What is the European Free Trade Association (EFTA)?
The EFTA is a trade organization that was founded in 1960 by 7 countries, including the UK. The association was formed as an alternative to the European Economic Community (EEC), the predecessor to the EU. The UK abandoned the association in 1973 to join the EEC.
Today, the EFTA consists of only four remaining countries: Norway, Switzerland, Iceland and Liechtenstein, all of which enjoy single-market access to EU countries through the bloc. EFTA member countries pay into EU programs, and must follow EU regulations under the terms of the European Economic Area Agreement, which governs the EFTA. However, EFTA countries do not have any vote when it comes to EU programs or policies.
Norway, existing FTAs present roadblocks to Britain
While Brexit supporters have looked at the EFTA as a possible solution to providing Britain with single-market access to Europe, entering the EFTA could pose a significant challenge.
To join the EFTA, the UK would require a vote of approval from the four exiting EFTA countries, and each of the four countries has the power to block British entry with a veto. Norway, the EFTA’s current economic power, has threatened to exercise its veto power. Norwegian officials have said that the UK could upset the economic balance within the trade bloc, as the UK’s economy is larger than the economies of any of the countries within the bloc.
It’s not certain that it would be a good idea to let a big country into this organization. It would shift the balance, which is not necessarily in Norway’s interests. – Elisabeth Vik Aspaker, Norway’s minister of EU and EEA affairs
Norway has not shut down the possibility of the UK entering the EFTA entirely, however. While some Norwegian officials have worried about the loss of Norway’s power within the trade bloc if the UK gains entry, other Norwegian officials have speculated that the country and the EFTA would benefit from the economic strength the UK would bring to the group. Norwegian officials are reportedly in talks with Brexit Minister David Davis on the possibility of UK entry into the EFTA.
Another major concern with the UK’s entry into the trade bloc is how that entry would impact other EFTA trade deals. The EFTA has free-trade deals covering 38 countries, including Canada, Mexico, Colombia, Peru, Hong Kong, Korea and Turkey. There is speculation that the addition of the UK to the EFTA would require renegotiation of the bloc’s existing 27 free trade agreements.
Britain’s economy needs single-market access
The UK sends 44 percent of its exported goods and 39 percent of its exported services to EU member countries, making access to the European market a crucial part of its trade economy. That means that in the wake of the Brexit vote, the UK has a lot to lose economically.

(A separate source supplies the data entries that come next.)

(** A cycle whose reads succeed and whose scan sets the failure flag but
    not the rollback flag looks no job version up: it generates an
    evaluation and makes one status-update write to failed with the base
    description, that evaluation and no job; [latestEval] becomes the
    write's index, or stays at the index read, with the error logged, when
    the write fails. *)
Theorem watch_cycle_fails_without_rollback {World : Type}
    (handle : forall c : Call, World -> Resp c * World)
    (K : Constants) (w : deploymentWatcher) (fuel : nat) (wm v : N)
    (s s1 s2 : World) (allocs : list AllocListStub) (t1 t2 : list Event) :
  run handle (getAllocs w fuel wm) s = (Done (allocs, None), s1, t1) ->
  run handle (latestEvalIndex w) s1 = (Done (v, None), s2, t2) ->
  failDeployment_flag (spec_scan w v allocs) = true ->
  rollback_flag (spec_scan w v allocs) = false ->
  run handle (watch_cycle K w fuel wm) s
  = after (t1 ++ t2)
      (status_commit handle K w v (spec_scan w v allocs)
         (DeploymentStatusDescriptionFailedAllocations K) None s2).
Proof.
  intros Hallocs Hindex Hfail Hroll.
  rewrite (run_watch_cycle_reads handle K w fuel wm v s s1 s2 allocs t1 t2
             Hallocs Hindex).
  by rewrite run_reaction_fail.
Qed.

Lemma watch_cycle_fails_without_rollback_witness :
  let allocs := [Scripted.alloc "a1" "cache" (Some false) 10] in
  let s := Scripted.cycle_script allocs 11 [Scripted.eval 5 3] 9 [] in
  let cycle :=
    run Scripted.handle (watch_cycle Scripted.consts Scripted.watcher 3 0) s in
  failDeployment_flag (spec_scan Scripted.watcher 5 allocs) = true /\
  rollback_flag (spec_scan Scripted.watcher 5 allocs) = false /\
  cycle.1.1 = Done (cycle_next 30 (spec_scan Scripted.watcher 5 allocs)) /\
  version_lookups cycle.2 = [] /\
  status_writes cycle.2 =
    [(failed_update Scripted.consts Scripted.watcher
        "Failed due to unhealthy allocations",
      Some (evaluation_of Scripted.consts Scripted.watcher "u1"), None,
      (30, None))].
Proof.
  intros allocs s cycle. split; [reflexivity|]. split; [reflexivity|].
  unfold cycle.
  rewrite (watch_cycle_fails_without_rollback Scripted.handle Scripted.consts
             Scripted.watcher 3 0 5 s _ _ allocs _ _
             eq_refl eq_refl eq_refl eq_refl).
  repeat split.
Defined.

(** A cycle whose reads succeed, whose scan sets the failure and the
    rollback flag, and whose lookup finds a stable version makes one
    status-update write to failed that carries that version of the job, a
    fresh evaluation, and the base description followed by "rolling back to
    job version N" with N the version found. *)
Theorem watch_cycle_rolls_back {World : Type}
    (handle : forall c : Call, World -> Resp c * World)
    (K : Constants) (w : deploymentWatcher) (fuel : nat) (wm v : N)
    (s s1 s2 s3 : World) (allocs : list AllocListStub) (t1 t2 : list Event)
    (vr : JobVersionsResponse) (job : Job) :
  let args := {| JSR_JobID := Deployment_JobID (d w) |} in
  run handle (getAllocs w fuel wm) s = (Done (allocs, None), s1, t1) ->
  run handle (latestEvalIndex w) s1 = (Done (v, None), s2, t2) ->
  failDeployment_flag (spec_scan w v allocs) = true ->
  rollback_flag (spec_scan w v allocs) = true ->
  handle (GetJobVersions args zero_JobVersionsResponse) s2 = ((vr, None), s3) ->
  find Job_Stable (JVR_Versions vr) = Some job ->
  run handle (watch_cycle K w fuel wm) s
  = after (t1 ++ t2 ++
           [Ev (GetJobVersions args zero_JobVersionsResponse) (vr, None)])
      (status_commit handle K w v (spec_scan w v allocs)
         (Sprintf_rollback (DeploymentStatusDescriptionFailedAllocations K)
            (Job_Version job)) (Some job) s3).
Proof.
  intros args Hallocs Hindex Hfail Hroll Hlookup Hstable.
  rewrite (run_watch_cycle_reads handle K w fuel wm v s s1 s2 allocs t1 t2
             Hallocs Hindex).
  rewrite (run_reaction_rollback handle K w v _ s2 s3 vr job
             Hfail Hroll Hlookup Hstable).
  unfold after. cbn [fst snd]. by rewrite <- !app_assoc.
Qed.

Lemma watch_cycle_rolls_back_witness :
  let allocs := [Scripted.alloc "a1" "web" (Some false) 10] in
  let vr := {| JVR_Versions := [Scripted.job 3 false; Scripted.job 2 true] |} in
  let s := Scripted.cycle_script allocs 11 [] 5 [(vr, None)] in
  let cycle :=
    run Scripted.handle (watch_cycle Scripted.consts Scripted.watcher 3 5) s in
  failDeployment_flag (spec_scan Scripted.watcher 5 allocs) = true /\
  rollback_flag (spec_scan Scripted.watcher 5 allocs) = true /\
  find Job_Stable (JVR_Versions vr) = Some (Scripted.job 2 true) /\
  cycle.1.1 = Done (cycle_next 30 (spec_scan Scripted.watcher 5 allocs)) /\
  status_writes cycle.2 =
    [(failed_update Scripted.consts Scripted.watcher
        "Failed due to unhealthy allocations - rolling back to job version 2",
      Some (evaluation_of Scripted.consts Scripted.watcher "u1"),
      Some (Scripted.job 2 true), (30, None))].
Proof.
  intros allocs vr s cycle.
  split; [reflexivity|]. split; [reflexivity|]. split; [reflexivity|].
  unfold cycle.
  rewrite (watch_cycle_rolls_back Scripted.handle Scripted.consts
             Scripted.watcher 3 5 5 s _ _ _ allocs _ _ vr (Scripted.job 2 true)
             eq_refl eq_refl eq_refl eq_refl eq_refl eq_refl).
  repeat split.
Defined.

Following the vote, the country’s Purchasing Managers’ Index — a measure of manufacturing output and a key economic indicator — suffered its largest one-month drop since 2009, when the global recession was at its worst. A survey by two British human resources firms said one in six British companies were considering relocation to other EU countries as a result of the Brexit.
A report released earlier this month by the Institute for Fiscal Studies (IFS) projected that the UK would lose 4 percent of its GDP by 2030 as a result of leaving the European Single Market.
The IFS report emphasized the importance of membership into the EU’s free market through the EFTA, as membership into the market achieves more than access through a trade deal. With membership, tariffs, licenses and other barriers to trade are removed in a way that trade deals alone can’t accomplish.
Single-market membership could lessen the impact of the Brexit on the British economy. With that in mind, Britain’s new Prime Minister, Theresa May, has pledged to formulate a Brexit plan that allows the UK to remain a part of Europe’s single market.
Other options to access EU aren’t ideal
For the UK, the EFTA provides the quickest route to accessing the EU’s single market. Britain is expected to officially make its appeal to leave the EU early next year. Once they do, the UK and the EU have two years to execute an exit plan, though that deadline could be extended if both groups agree upon an extension.
The only other route the UK could seek to formulate access to the EU is to strike an independent trade deal with the trading bloc, something that would likely take much longer than the two-year Brexit timeframe.